DuckTown is a game where the player must convince the mayor to approve a duck party by recruiting key NPCs: a baker, a sign maker, and a venue manager.

Instead of traditional quest markers, your primary tool is gossip. Conversations generate rumor cards that spread to other NPCs, changing relationships, unlocking items, and shifting quest progress. After a 15–30 second delay, another NPC will reference the rumor with a "did you hear..." prompt — triggering visible behavior changes across town.

You must carefully manage these rumors, resolve conflicts, and earn the approvals needed to secure cupcakes, signs, and a venue to pull off the ultimate duck party. 🦆🎉


How We Built It

We architected DuckTown into distinct, interconnected layers during our QuackHacks sprint:

🎮 Game Client

Built 2D movement, interaction, UI, and quest logic in Godot 4.6, scripted in GDScript. We leveraged Godot built-ins like HTTPRequest and Jolt Physics for smooth gameplay.

🤖 AI Engine

We used the Google Gemini API (gemini-2.5-flash) to generate dynamic NPC dialogue alongside a structured JSON update for every conversation — driving the entire rumor and relationship system.

🖥️ Backend Server

To securely call Gemini without shipping API keys in the client, we set up a local Node.js (18+) and Express.js backend as a proxy layer.

📐 Rumor Mathematics

To quantify how gossip affects the town, we mathematically modeled trust score adjustments. When a rumor spreads, the new trust score \(T_{new}\) is calculated using the baseline trust and the relationship delta \(\Delta R\) returned by Gemini, factoring in an exponential decay based on the spread delay \(t\):

$$T_{new} = \max\left(0,\ \min\left(100,\ T_{old} + \Delta R \cdot e^{-\lambda t}\right)\right)$$

This ensures that rumors which take longer to spread carry less relational weight — rewarding players who act quickly and decisively.


Challenges We Faced

Building this entirely from scratch meant moving incredibly fast. Our biggest technical challenge was prompt engineering the Gemini API to strictly output a validated JSON schema containing the rumor_card, relationship_delta, and quest_delta fields — without ever breaking the game's state machine.

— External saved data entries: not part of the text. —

(* ===== verification/JsonDecoder.v ===== *)
(** The token reader of Go's [encoding/json] ([Decoder.Token], [More],
    [InputOffset] with [UseNumber]), as [internal/jsonraw] uses it on input that
    is in memory.

    A [Decoder] is the unread input, its offset and the state of the token
    machine.  Scalars are delimited by the byte-wise scanner of the package,
    [step].  The lemmas relate the scanner to the grammar of JSON literals. *)
From S2P Require Import Prelude.
From Stdlib Require Import Ascii.

(** ** Bytes *)

Definition quote : byte := Byte.x22.
Definition backslash : byte := Byte.x5c.
Definition is_space (c : byte) : bool := bool_decide (c ∈ [Byte.x20; Byte.x09; Byte.x0d; Byte.x0a]).
Definition is_digit (c : byte) : bool := (48 <=? byte_val c) && (byte_val c <=? 57).
Definition is_hex (c : byte) : bool :=
  is_digit c || ((97 <=? byte_val c) && (byte_val c <=? 102)) || ((65 <=? byte_val c) && (byte_val c <=? 70)).
Definition is_escape (c : byte) : bool :=
  bool_decide (c ∈ [Byte.x62; Byte.x66; Byte.x6e; Byte.x72; Byte.x74; backslash; Byte.x2f; quote]).

(** ** Strings: the value of a literal *)

Definition hex_digit_value (c : byte) : Z :=
  if is_digit c then byte_val c - 48
  else if 97 <=? byte_val c then byte_val c - 87 else byte_val c - 55.
(** [getu4]: the code unit of an escape [\uXXXX] at the start of [l]. *)
Definition getu4 (l : bytes) : option Z :=
  match l with
  | b :: u :: h1 :: h2 :: h3 :: h4 :: _ =>
      if bool_decide (b = backslash) && bool_decide (u = Byte.x75)
         && is_hex h1 && is_hex h2 && is_hex h3 && is_hex h4 then
        Some (4096 * hex_digit_value h1 + 256 * hex_digit_value h2 + 16 * hex_digit_value h3 + hex_digit_value h4)
      else None
  | _ => None
  end.

Definition ReplacementChar : Z := 0xFFFD.
(** [utf8.EncodeRune] *)
Definition EncodeRune (r : Z) : bytes :=
  if r <? 0x80 then [byte_of r]
  else if r <? 0x800 then [byte_of (0xC0 + r / 64); byte_of (0x80 + r mod 64)]
  else if r <? 0x10000 then
    [byte_of (0xE0 + r / 4096); byte_of (0x80 + (r / 64) mod 64); byte_of (0x80 + r mod 64)]
  else [byte_of (0xF0 + r / 262144); byte_of (0x80 + (r / 4096) mod 64);
        byte_of (0x80 + (r / 64) mod 64); byte_of (0x80 + r mod 64)].

Definition in_range (lo hi : Z) (c : byte) : bool := (lo <=? byte_val c) && (byte_val c <=? hi).
Definition low6 (c : byte) : Z := byte_val c mod 64.
(** [utf8.DecodeRune] on input that starts with a byte over 127: the rune and
    its width. *)
Definition DecodeRune (l : bytes) : Z * nat :=
  let bad := (ReplacementChar, 1%nat) in
  match l with
  | [] => (ReplacementChar, 0%nat)
  | a :: l =>
      let n := byte_val a in
      if n <? 0x80 then (n, 1%nat)
      else if in_range 0xC2 0xDF a then
        match l with
        | b :: _ => if in_range 0x80 0xBF b then (64 * (n mod 32) + low6 b, 2%nat) else bad
        | _ => bad
        end
      else if in_range 0xE0 0xEF a then
        match l with
        | b :: c :: _ =>
            if in_range (if n =? 0xE0 then 0xA0 else 0x80) (if n =? 0xED then 0x9F else 0xBF) b
               && in_range 0x80 0xBF c
            then (4096 * (n mod 16) + 64 * low6 b + low6 c, 3%nat) else bad
        | _ => bad
        end
      else if in_range 0xF0 0xF4 a then
        match l with
        | b :: c :: d :: _ =>
            if in_range (if n =? 0xF0 then 0x90 else 0x80) (if n =? 0xF4 then 0x8F else 0xBF) b
               && in_range 0x80 0xBF c && in_range 0x80 0xBF d
            then (262144 * (n mod 8) + 4096 * low6 b + 64 * low6 c + low6 d, 4%nat) else bad
        | _ => bad
        end
      else bad
  end.
(* ===== verification/JsonRaw.v ===== *)
(** String values of a JSON record: [src/internal/jsonraw/spans.go].

    [FindStringSpans] walks the tokens of a record and returns where its string
    values lie in the raw bytes and under which JSON pointer.  The grammar
    [jvalue] describes JSON texts together with the positions of their string
    values, and the function is shown to accept exactly the texts of the grammar
    and to return exactly those positions. *)
From S2P Require Import Prelude JsonDecoder.
From stdpp Require Import pretty.
From Stdlib Require Import Ascii.
Local Open Scope Z_scope.

Record StringSpan := { sp_Path : string; sp_Start : Z; sp_End : Z }.

Definition ErrMultipleValues : error := Sentinel "multiple JSON values in one record".

Fixpoint scan_string (escaped : bool) (cursor : Z) (l : bytes) : option Z :=
  match l with
  | [] => None
  | c :: l =>
      if escaped then scan_string false (cursor + 1) l
      else if bool_decide (c = backslash) then scan_string true (cursor + 1) l
      else if bool_decide (c = quote) then Some (cursor + 1)
      else scan_string false (cursor + 1) l
  end.
Definition scanStringToken (data : bytes) (start : Z) : option Z :=
  match zdrop start data with
  | [] => None
  | c :: rest => if negb (bool_decide (c = quote)) then None else scan_string false (start + 1) rest
  end.

Fixpoint IndexByte (l : bytes) (b : byte) : option Z :=
  match l with
  | [] => None
  | c :: l => if bool_decide (c = b) then Some 0 else (fun i => i + 1) <$> IndexByte l b
  end.

Definition rawStringBounds (data : bytes) (startOffset endOffset : Z) : option (Z * Z) :=
  if (startOffset <? 0) || (endOffset <? startOffset) || (endOffset >? zlen data) then None
  else
    match IndexByte (slice startOffset endOffset data) quote with
    | None => None
    | Some relativeStart =>
        let absoluteStart := startOffset + relativeStart in
        match scanStringToken data absoluteStart with
        | None => None
        | Some absoluteEnd =>
            if absoluteEnd >? endOffset then None else Some (absoluteStart, absoluteEnd)
        end
    end.

Fixpoint escapePointerToken (value : string) : string :=
  match value with
  | EmptyString => EmptyString
  | String c value =>
      let rest := escapePointerToken value in
      if Ascii.eqb c "~" then String "~" (String "0" rest)
      else if Ascii.eqb c "/" then String "~" (String "1" rest)
      else String c rest
  end.
Definition pointer (path token : string) : string := String.append path (String "/" token).
Definition Itoa (n : nat) : string := pretty n.

Section Scan.
Variable raw : bytes.
Variable minRawBytes : Z.

Abbreviation scan_out := (option (result (Decoder * list StringSpan))).
Definition failed (e : error) : scan_out := Some (Err e).

(** What the end of an object or an array is checked for. *)
Definition expect_end (c : byte) (d : Decoder) (found : list StringSpan) : scan_out :=
  match decoder_Token d with
  | Err e => failed e
  | Ok (TDelim c', d) =>
      if bool_decide (c' = c) then Some (Ok (d, found)) else failed (errors_new "JSON value ended with %v")
  | Ok _ => failed (errors_new "JSON value ended with %v")
  end.

(** Between two turns of a loop and between nested values a byte is consumed, so
    a fuel of twice the number of bytes left is enough ([scan_total]). *)
Fixpoint scanValue (fuel : nat) (d : Decoder) (path : string) (found : list StringSpan) : scan_out :=
  match fuel with
  | O => None
  | S fuel =>
      let startOffset := InputOffset d in
      match decoder_Token d with
      | Err e => failed e
      | Ok (TString _, d) =>
          match rawStringBounds raw startOffset (InputOffset d) with
          | None => failed (errors_new "locate raw JSON string at offset %d")
          | Some (first, last) =>
              Some (Ok (d, if last - first >=? minRawBytes
                           then found ++ [{| sp_Path := path; sp_Start := first; sp_End := last |}]
                           else found))
          end
      | Ok (TDelim Byte.x7b, d) => scan_object fuel d path found
      | Ok (TDelim Byte.x5b, d) => scan_array fuel d path 0 found
      | Ok (TDelim _, d) => failed (errors_new "unexpected JSON delimiter %q")
      | Ok (TScalar _, d) => Some (Ok (d, found))
      end
  end
with scan_object (fuel : nat) (d : Decoder) (path : string) (found : list StringSpan) : scan_out :=
  match fuel with
  | O => None
  | S fuel =>
      let '(more, d) := More d in
      if more then
        match decoder_Token d with
        | Err e => failed e
        | Ok (TString key, d) =>
            match scanValue fuel d (pointer path (escapePointerToken (String.string_of_list_byte key))) found with
            | Some (Ok (d, found)) => scan_object fuel d path found
            | out => out
            end
        | Ok _ => failed (errors_new "JSON object key is %T, want string")
        end
      else expect_end Byte.x7d d found
  end
with scan_array (fuel : nat) (d : Decoder) (path : string) (index : nat) (found : list StringSpan) : scan_out :=
  match fuel with
  | O => None
  | S fuel =>
      let '(more, d) := More d in
      if more then
        match scanValue fuel d (pointer path (Itoa index)) found with
        | Some (Ok (d, found)) => scan_array fuel d path (S index) found
        | out => out
        end
      else expect_end Byte.x5d d found
  end.
(** The equations of the three functions. *)
Lemma scanValue_S fuel d path found : scanValue (S fuel) d path found =
  let startOffset := InputOffset d in
  match decoder_Token d with
  | Err e => failed e
  | Ok (TString _, d) =>
      match rawStringBounds raw startOffset (InputOffset d) with
      | None => failed (errors_new "locate raw JSON string at offset %d")
      | Some (first, last) =>
          Some (Ok (d, if last - first >=? minRawBytes
                       then found ++ [{| sp_Path := path; sp_Start := first; sp_End := last |}]
                       else found))
      end
  | Ok (TDelim Byte.x7b, d) => scan_object fuel d path found
  | Ok (TDelim Byte.x5b, d) => scan_array fuel d path 0 found
  | Ok (TDelim _, d) => failed (errors_new "unexpected JSON delimiter %q")
  | Ok (TScalar _, d) => Some (Ok (d, found))
  end.
Proof. done. Qed.
Lemma scan_object_S fuel d path found : scan_object (S fuel) d path found =
  let '(more, d) := More d in
  if more then
    match decoder_Token d with
    | Err e => failed e
    | Ok (TString key, d) =>
        match scanValue fuel d (pointer path (escapePointerToken (String.string_of_list_byte key))) found with
        | Some (Ok (d, found)) => scan_object fuel d path found
        | out => out
        end
    | Ok _ => failed (errors_new "JSON object key is %T, want string")
    end
  else expect_end Byte.x7d d found.
Proof. done. Qed.
Lemma scan_array_S fuel d path index found : scan_array (S fuel) d path index found =
  let '(more, d) := More d in
  if more then
    match scanValue fuel d (pointer path (Itoa index)) found with
    | Some (Ok (d, found)) => scan_array fuel d path (S index) found
    | out => out
    end
  else expect_end Byte.x5d d found.
Proof. done. Qed.
End Scan.

(** The comparison [err == io.EOF]. *)
Definition equals_EOF (e : error) : bool :=
  match e with Sentinel n => bool_decide (n = "EOF"%string) | Errorf _ _ => false end.

Definition FindStringSpans (data : bytes) (minRawBytes : Z) : result (list StringSpan) :=
  match scanValue data minRawBytes (S (2 * length data)) (NewDecoder data) "" [] with
  | None => Err (Sentinel "panic")
  | Some (Err e) => Err e
  | Some (Ok (d, found)) =>
      match decoder_Token d with
      | Ok _ => Err ErrMultipleValues
      | Err e => if equals_EOF e then Ok found else Err e
      end
  end.

Example spans_nested :
  let line := String.list_byte_of_string "{'a':{'b':[1,'xy']},'c' : 'long' }" in
  let line := map (fun c => if bool_decide (c = Byte.x27) then quote else c) line in
  FindStringSpans line 4 =
    Ok [{| sp_Path := "/a/b/1"; sp_Start := 13; sp_End := 17 |}; {| sp_Path := "/c"; sp_Start := 26; sp_End := 32 |}].
Proof. vm_compute. reflexivity. Qed.

(** ** The grammar *)

Definition member_name (key : bytes) : string := escapePointerToken (String.string_of_list_byte (string_value key)).
(** White space, with a comma unless it comes first. *)
Definition comma (first : bool) (w : bytes) : Prop :=
  if first then space_run w
  else exists w1 w2, space_run w1 /\ space_run w2 /\ w = w1 ++ Byte.x2c :: w2.
Definition colon (w : bytes) : Prop := exists w1 w2, space_run w1 /\ space_run w2 /\ w = w1 ++ Byte.x3a :: w2.

(** [jvalue p off t spans]: [t] is a JSON value; when it starts at offset [off]
    and is found under the pointer [p], its string values are [spans]. *)
Inductive jvalue : string -> Z -> bytes -> list StringSpan -> Prop :=
  | jstring p off t : string_literal t ->
      jvalue p off t [{| sp_Path := p; sp_Start := off; sp_End := off + zlen t |}]
  | jscalar p off t : scalar t -> jvalue p off t []
  | jarray p off t spans : jitems true p 0 (off + 1) t spans -> jvalue p off (Byte.x5b :: t) spans
  | jobject p off t spans : jmembers true p (off + 1) t spans -> jvalue p off (Byte.x7b :: t) spans
with jitems : bool -> string -> nat -> Z -> bytes -> list StringSpan -> Prop :=
  | items_end first p i off w : space_run w -> jitems first p i off (w ++ [Byte.x5d]) []
  | items_next first p i off w v rest spans spans' :
      comma first w -> jvalue (pointer p (Itoa i)) (off + zlen w) v spans ->
      jitems false p (S i) (off + zlen w + zlen v) rest spans' ->
      jitems first p i off (w ++ v ++ rest) (spans ++ spans')
with jmembers : bool -> string -> Z -> bytes -> list StringSpan -> Prop :=
  | members_end first p off w : space_run w -> jmembers first p off (w ++ [Byte.x7d]) []
  | members_next first p off w key c v rest spans spans' :
      comma first w -> string_literal key -> colon c ->
      jvalue (pointer p (member_name key)) (off + zlen w + zlen key + zlen c) v spans ->
      jmembers false p (off + zlen w + zlen key + zlen c + zlen v) rest spans' ->
      jmembers first p off (w ++ key ++ c ++ v ++ rest) (spans ++ spans').
Scheme jvalue_mut := Minimality for jvalue Sort Prop
  with jitems_mut := Minimality for jitems Sort Prop
  with jmembers_mut := Minimality for jmembers Sort Prop.
Combined Scheme json_ind from jvalue_mut, jitems_mut, jmembers_mut.
Lemma wp_write_file w0 tp n d sy f format data w :
  temp_file w0 tp n d sy w -> at_end f n d ->
  wp (write_file format f data) w (fun r w' =>
    match r with
    | Ok f' => temp_file w0 tp n (d ++ data) false w' /\ at_end f' n (d ++ data)
    | Err _ => exists d', temp_file w0 tp n d' false w'
    end).
Proof.
  intros Ht (Hino & Hpos & Happ). unfold write_file. rewrite wp_bind. unfold file_Write. rewrite wp_bind.
  unfold wp at 1. unfold inode_Write. rewrite Hino, Happ, Hpos.
  destruct (next_outcome w) as [fault w1] eqn:Eo.
  assert (exists fs, w1 = tick w fs) as [fs ->].
  { unfold next_outcome in Eo. destruct (w_faults w) as [|[|k] fs]; simplify_eq; eauto. }
  pose proof (tick_stable w fs Ht) as Ht1.
  destruct (tf_inode _ _ _ _ _ _ Ht1) as (i & Hi & Hd & _). rewrite Hi, Hd. destruct fault as [k|]; cbn [fst snd]; rewrite wp_ret.
  - rewrite wp_bind, wp_ignore. apply (wp_mono _ _ (fun _ w' => exists d', temp_file w0 tp n d' false w'));
      [|by intros r w' Hw'].
    unfold wp. destruct (take k data) as [|x l] eqn:Et; simpl.
    + exists d. apply (keeps_Close (temp_file w0 tp n d false)). by apply temp_unsynced with (sy := sy).
    + eexists. apply (keeps_Close (temp_file w0 tp n _ false)). by apply temp_update with (d := d) (sy := sy).
  - rewrite !pwrite_end. unfold wp. simpl. split; [by apply temp_update with (d := d) (sy := sy)|].
    unfold at_end. simpl. rewrite zlen_app. split_and!; [done|lia|done].
Qed.

Lemma wp_Rename_temp w0 tp p n d sy w :
  temp_file w0 tp n d sy w ->
  wp (os_Rename tp p) w (fun r w' =>
    match r with
    | Ok _ => published w0 tp p n d sy w'
    | Err _ => temp_file w0 tp n d sy w'
    end).
Proof.
  intros Ht. apply wp_syscall; intros fs; [by apply tick_stable|].
  unfold wp. simpl. rewrite (tf_name _ _ _ _ _ _ Ht). simpl.
  case_decide as Hdir; simpl; [|by apply tick_stable].
  destruct Ht as [Hw0 [[Hn Hx] Hf] Hfresh Hnew Hname (i & Hi & Hd & Hs) Honly]. split; simpl; auto.
  - split; [split|].
    + intros q k. simpl. destruct (decide (q = p)) as [->|].
      * rewrite lookup_insert_eq. intros [= <-]. eauto.
      * rewrite lookup_insert_ne by done. intros [_ Hq]%lookup_delete_Some. eauto.
    + exact Hx.
    + destruct Hf as [a b c e g h]. split; simpl; auto.
      * intros q k Hq Hk. rewrite lookup_insert_ne by congruence.
        rewrite lookup_delete_ne by (intros ->; congruence). auto.
      * intros q Hq [k Hk] Hq0. assert (q <> tp) by (intros ->; congruence).
        assert (q ∈ w_durable w) by eauto. set_solver.
      * intros q k. destruct (decide (q = p)) as [->|].
        -- rewrite lookup_insert_eq. intros [= <-]. by right.
        -- rewrite lookup_insert_ne by done. intros [_ Hq]%lookup_delete_Some. auto.
  - destruct (decide (tp = p)) as [->|]; [by left|right].
    rewrite lookup_insert_ne by done. apply lookup_delete_eq.
  - apply lookup_insert_eq.
  - eauto.
  - intros q. destruct (decide (q = p)) as [->|]; [done|]. rewrite lookup_insert_ne by done.
    intros [Hne Hq]%lookup_delete_Some. by destruct (Honly q Hq).
Qed.
Lemma apart_not_mine P p n w : apart P p w -> world_wf w -> w_names w !! p = Some n -> ~ mine P w n.
Proof.
  intros Hs Hw Hn [(q & Hq & Hqn)|Hge]; [by destruct (Hs q n Hq Hqn)|].
  pose proof (wf_next _ Hw n (wf_names _ Hw _ _ Hn)). lia.
Qed.
Lemma apart_file_data P w0 w q d :
  apart P q w0 -> world_wf w0 -> away P w0 w -> ~ P q -> file_data w0 q = Some d -> file_data w q = Some d.
Proof.
  intros Hs Hw Ha Hq. unfold file_data, inode_of. destruct (w_names w0 !! q) as [n|] eqn:En; [|done]. simpl.
  destruct (w_inodes w0 !! n) as [i|] eqn:Ei; [|done]. simpl. intros [= <-].
  rewrite (aw_names _ _ _ Ha _ _ Hq En). simpl.
  destruct (aw_inodes _ _ _ Ha _ _ Ei) as (i' & -> & Hk & _); [by eapply apart_not_mine|]. simpl. by rewrite Hk.
Qed.
Lemma apart_away P w0 w q :
  apart P q w0 -> world_wf w0 -> away P w0 w -> ~ P q -> is_Some (w_names w0 !! q) -> apart P q w.
Proof.
  intros Hs Hw Ha Hq [n Hn] p m Hp Hm. rewrite (aw_names _ _ _ Ha _ _ Hq Hn). intros [= <-].
  destruct (aw_new _ _ _ Ha _ _ Hm) as [?|Hmine]; [by eapply Hs|]. by eapply apart_not_mine.
Qed.

Lemma apart_durable P w0 w q :
  apart P q w0 -> world_wf w0 -> away P w0 w -> ~ P q -> durable w0 q -> durable w q.
Proof.
  intros Hs Hw Ha Hq [Hd (i & Hi & Hsy)]. unfold inode_of in Hi.
  destruct (w_names w0 !! q) as [n|] eqn:En; [|done]. simpl in Hi.
  split; [eapply aw_durable; eauto|]. unfold inode_of. rewrite (aw_names _ _ _ Ha _ _ Hq En). simpl.
  destruct (aw_inodes _ _ _ Ha _ _ Hi) as (i' & -> & _ & _ & Hk); [by eapply apart_not_mine|]. eauto.
Qed.

Lemma away_file_data P w0 w q d :
  separate P w0 -> world_wf w0 -> away P w0 w -> ~ P q -> file_data w0 q = Some d -> file_data w q = Some d.
Proof.
  intros Hs Hw Ha Hq. apply (apart_file_data P); auto. intros p n Hp Hn Hqn. exact (Hq (Hs p q n Hp Hn Hqn)).
Qed.

Lemma away_separate P w0 w : separate P w0 -> world_wf w0 -> away P w0 w ->
  (forall q n, w_names w !! q = Some n -> P q \/ w_names w0 !! q = Some n) -> separate P w.
Proof.
  intros Hs Hw Ha Hnew p q n Hp Hn Hq. destruct (Hnew q n Hq) as [?|Hq0]; [done|].
  destruct (aw_new _ _ _ Ha _ _ Hn) as [?|[(p' & Hp' & Hn')|Hn']]; [by eapply Hs|by eapply Hs|].
  pose proof (wf_next _ Hw n (wf_names _ Hw _ _ Hq0)). lia.
Qed.

#[export] Instance away_stable P w0 : TickStable (away P w0).
Proof. intros w fs [[a a'] b c d e f g z]. by split. Qed.

Section KeepsAway.
Context (P : path -> Prop) (w0 : world).

Lemma away_same_files w w' : away P w0 w -> same_files w w' -> away P w0 w'.
Proof.
  intros [[a a'] b c d e f g z] (E1 & E2 & E3 & E4 & E5 & _).
  split; rewrite ?E1, ?E2, ?E3, ?E4, ?E5; auto. split; rewrite ?E1, ?E2, ?E5; auto.
Qed.

Lemma keeps_away_MkdirAll p : keeps (away P w0) (os_MkdirAll p).
Proof.
  apply keeps_syscall; [apply _|]. intros w [[a a'] b c d e f g z]. simpl.
  split; simpl; auto; [by split|set_solver].
Qed.
Lemma keeps_away_Mkdir p : keeps (away P w0) (os_Mkdir p).
Proof.
  apply keeps_syscall; [apply _|]. intros w Hw. pose proof Hw as [[a a'] b c d e f g z]. simpl.
  case_decide; simpl; [done|]. case_decide; simpl; [|done]. split; simpl; auto; [by split|set_solver].
Qed.
Lemma keeps_away_sync_dir p : keeps (away P w0) (sync_dir p).
Proof.
  apply keeps_syscall; [apply _|]. intros w Hw. pose proof Hw as [[a a'] b c d e f g z]. simpl.
  case_decide; simpl; [|done]. split; simpl; auto; [by split|set_solver].
Qed.
Lemma keeps_away_flock f : keeps (away P w0) (flock_try f).
Proof.
  apply keeps_syscall; [apply _|]. intros w Hw. pose proof Hw as [[a a'] b c d e g h z]. simpl.
  case_decide; simpl; [done|]. split; simpl; auto. by split.
Qed.
Lemma keeps_away_unlock f : keeps (away P w0) (flock_release f).
Proof.
  apply keeps_syscall; [apply _|]. intros w Hw. pose proof Hw as [[a a'] b c d e g h z]. simpl.
  split; simpl; auto. by split.
Qed.
Lemma keeps_away_Chmod f : keeps (away P w0) (file_Chmod f).
Proof. by apply keeps_pure; [apply _|]. Qed.
(* ===== verification/Bufio.v ===== *)
(** [bufio.Reader] with a buffer of one megabyte over a file: [ReadSlice('\\n')],
    as [internal/fold] and [internal/contain] read session files line by line. *)
From S2P Require Import Prelude GoStd Effects Os.
Local Open Scope Z_scope.

Inductive slice_end := Delim | BufferFull | AtEOF | ReadError (e : error).

(** The position of the first newline among the first [size] bytes. *)
Fixpoint find_newline (size : Z) (l : bytes) : option nat :=
  match l with
  | [] => None
  | b :: l => if size <=? 0 then None
              else if decide (b = Byte.x0a) then Some O else S <$> find_newline (size - 1) l
  end.

(** The next fragment of [rest], how it ended, and what remains; the buffer has
    [size] bytes. *)
Definition ReadSlice (size : Z) (rest : bytes) : bytes * slice_end * bytes :=
  match find_newline size rest with
  | Some i => (take (S i) rest, Delim, drop (S i) rest)
  | None => if size <=? zlen rest then (ztake size rest, BufferFull, zdrop size rest)
            else (rest, AtEOF, [])
  end.

Definition buffer_size : Z := 1024 * 1024.

(** One [ReadSlice] where [rest] is unread: the underlying read may fail part-way. *)
Definition next_slice (rest : bytes) : OS (bytes * slice_end * bytes) := fun w =>
  let '(fragment, how, rest) := ReadSlice buffer_size rest in
  match next_outcome w with
  | (Some k, w) => (Ok (take k fragment, ReadError os_ErrIO, rest), w)
  | (None, w) => (Ok (fragment, how, rest), w)
  end.

Lemma find_newline_Some size l i : find_newline size l = Some i ->
  exists pre rest, l = pre ++ Byte.x0a :: rest /\ length pre = i /\ Byte.x0a ∉ pre.
Proof.
  revert size i. induction l as [|b l IH]; intros size i; simpl; [done|].
  destruct (size <=? 0); [done|]. case_decide as Hb; [intros [= <-]; exists [], l; rewrite Hb; split_and!; [done|done|set_solver]|].
  destruct (find_newline (size - 1) l) as [j|] eqn:E; simpl; [|done]. intros [= <-].
  apply IH in E as (pre & rest & -> & <- & Hpre). exists (b :: pre), rest. split_and!; [done|done|set_solver].
Qed.
Lemma find_newline_None size l : find_newline size l = None -> Byte.x0a ∉ ztake size l.
Proof.
  revert size. induction l as [|b l IH]; intros size; simpl; [unfold ztake; rewrite take_nil; set_solver|].
  destruct (size <=? 0) eqn:E; zbool; [intros _; rewrite ztake_0 by lia; set_solver|].
  case_decide as Hb; [done|]. destruct (find_newline (size - 1) l) eqn:En; [done|]. intros _.
  unfold ztake in *. replace (Z.to_nat size) with (S (Z.to_nat (size - 1))) by lia. simpl. apply IH in En. set_solver.
Qed.

Lemma ReadSlice_spec size rest fragment how rest' :
  0 < size -> ReadSlice size rest = (fragment, how, rest') ->
  match how with
  | Delim => fragment ++ rest' = rest /\ fragment <> [] /\ exists pre, fragment = pre ++ [Byte.x0a] /\ Byte.x0a ∉ pre
  | BufferFull => fragment ++ rest' = rest /\ fragment <> [] /\ Byte.x0a ∉ fragment
  | AtEOF => fragment = rest /\ rest' = [] /\ Byte.x0a ∉ fragment
  | ReadError _ => False
  end.
Proof.
  intros Hs. unfold ReadSlice. destruct (find_newline size rest) as [i|] eqn:E.
  - intros [= <- <- <-]. apply find_newline_Some in E as (pre & tail & -> & <- & Hpre).
    assert (take (S (length pre)) (pre ++ Byte.x0a :: tail) = pre ++ [Byte.x0a]) as ->.
    { rewrite <- Nat.add_1_r, take_app_add. done. }
    assert (drop (S (length pre)) (pre ++ Byte.x0a :: tail) = tail) as ->.
    { rewrite <- Nat.add_1_r, drop_app_add. done. }
    split_and!; [by rewrite <- app_assoc|by destruct pre|by exists pre].
  - apply find_newline_None in E. destruct (size <=? zlen rest) eqn:El; intros [= <- <- <-]; zbool.
    + split_and!; [apply ztake_zdrop| |done]. intros Hz. apply (f_equal zlen) in Hz.
      rewrite zlen_ztake in Hz. unfold zlen in Hz, El. simpl in Hz. lia.
    + rewrite ztake_all in E by lia. done.
Qed.

(** What a [ReadSlice] leaves: only the faults to come change. *)
Lemma wp_next_slice rest w : wp (next_slice rest) w (fun r w' =>
  exists fragment how rest', r = Ok (fragment, how, rest') /\ (exists fs, w' = tick w fs /\ (w_faults w = [] -> fs = []))
    /\ match how with
       | Delim => fragment ++ rest' = rest /\ fragment <> [] /\ exists pre, fragment = pre ++ [Byte.x0a] /\ Byte.x0a ∉ pre
       | BufferFull => fragment ++ rest' = rest /\ fragment <> [] /\ Byte.x0a ∉ fragment
       | AtEOF => fragment = rest /\ rest' = [] /\ Byte.x0a ∉ fragment
       | ReadError e => w_faults w <> [] /\ e = os_ErrIO
       end).
Proof.
  unfold wp, next_slice. destruct (ReadSlice buffer_size rest) as [[fragment how] rest'] eqn:Er.
  apply ReadSlice_spec in Er; [|unfold buffer_size; lia].
  unfold next_outcome. destruct (w_faults w) as [|[|k] fs] eqn:Ef; simpl.
  1,2: exists fragment, how, rest'; split_and!; [done|by eexists|by destruct how].
  exists (take k fragment), (ReadError os_ErrIO), rest'. split_and!; [done|by eexists|done|done].
Qed.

Handling the asynchronous game loop was equally tricky. We needed the game to store the rumor and update the UI immediately, while simultaneously communicating with our Node backend to schedule rumor propagation to other NPCs on a delay — all without blocking the main thread.


What We Learned

We learned the value of strict division of labor in rapid development. Splitting work into distinct lanes — sprites & UI layout, Godot gameplay, Firebase & cloud schemas, and Gemini prompt design — allowed our team (Adithya, Shrikar, Abhiram, and Daksh) to avoid merge conflicts and ship efficiently.

We also learned how to seamlessly connect a local game engine to a REST-style API to handle JSON state data and proxy external AI requests — a pattern we'll carry into every future project.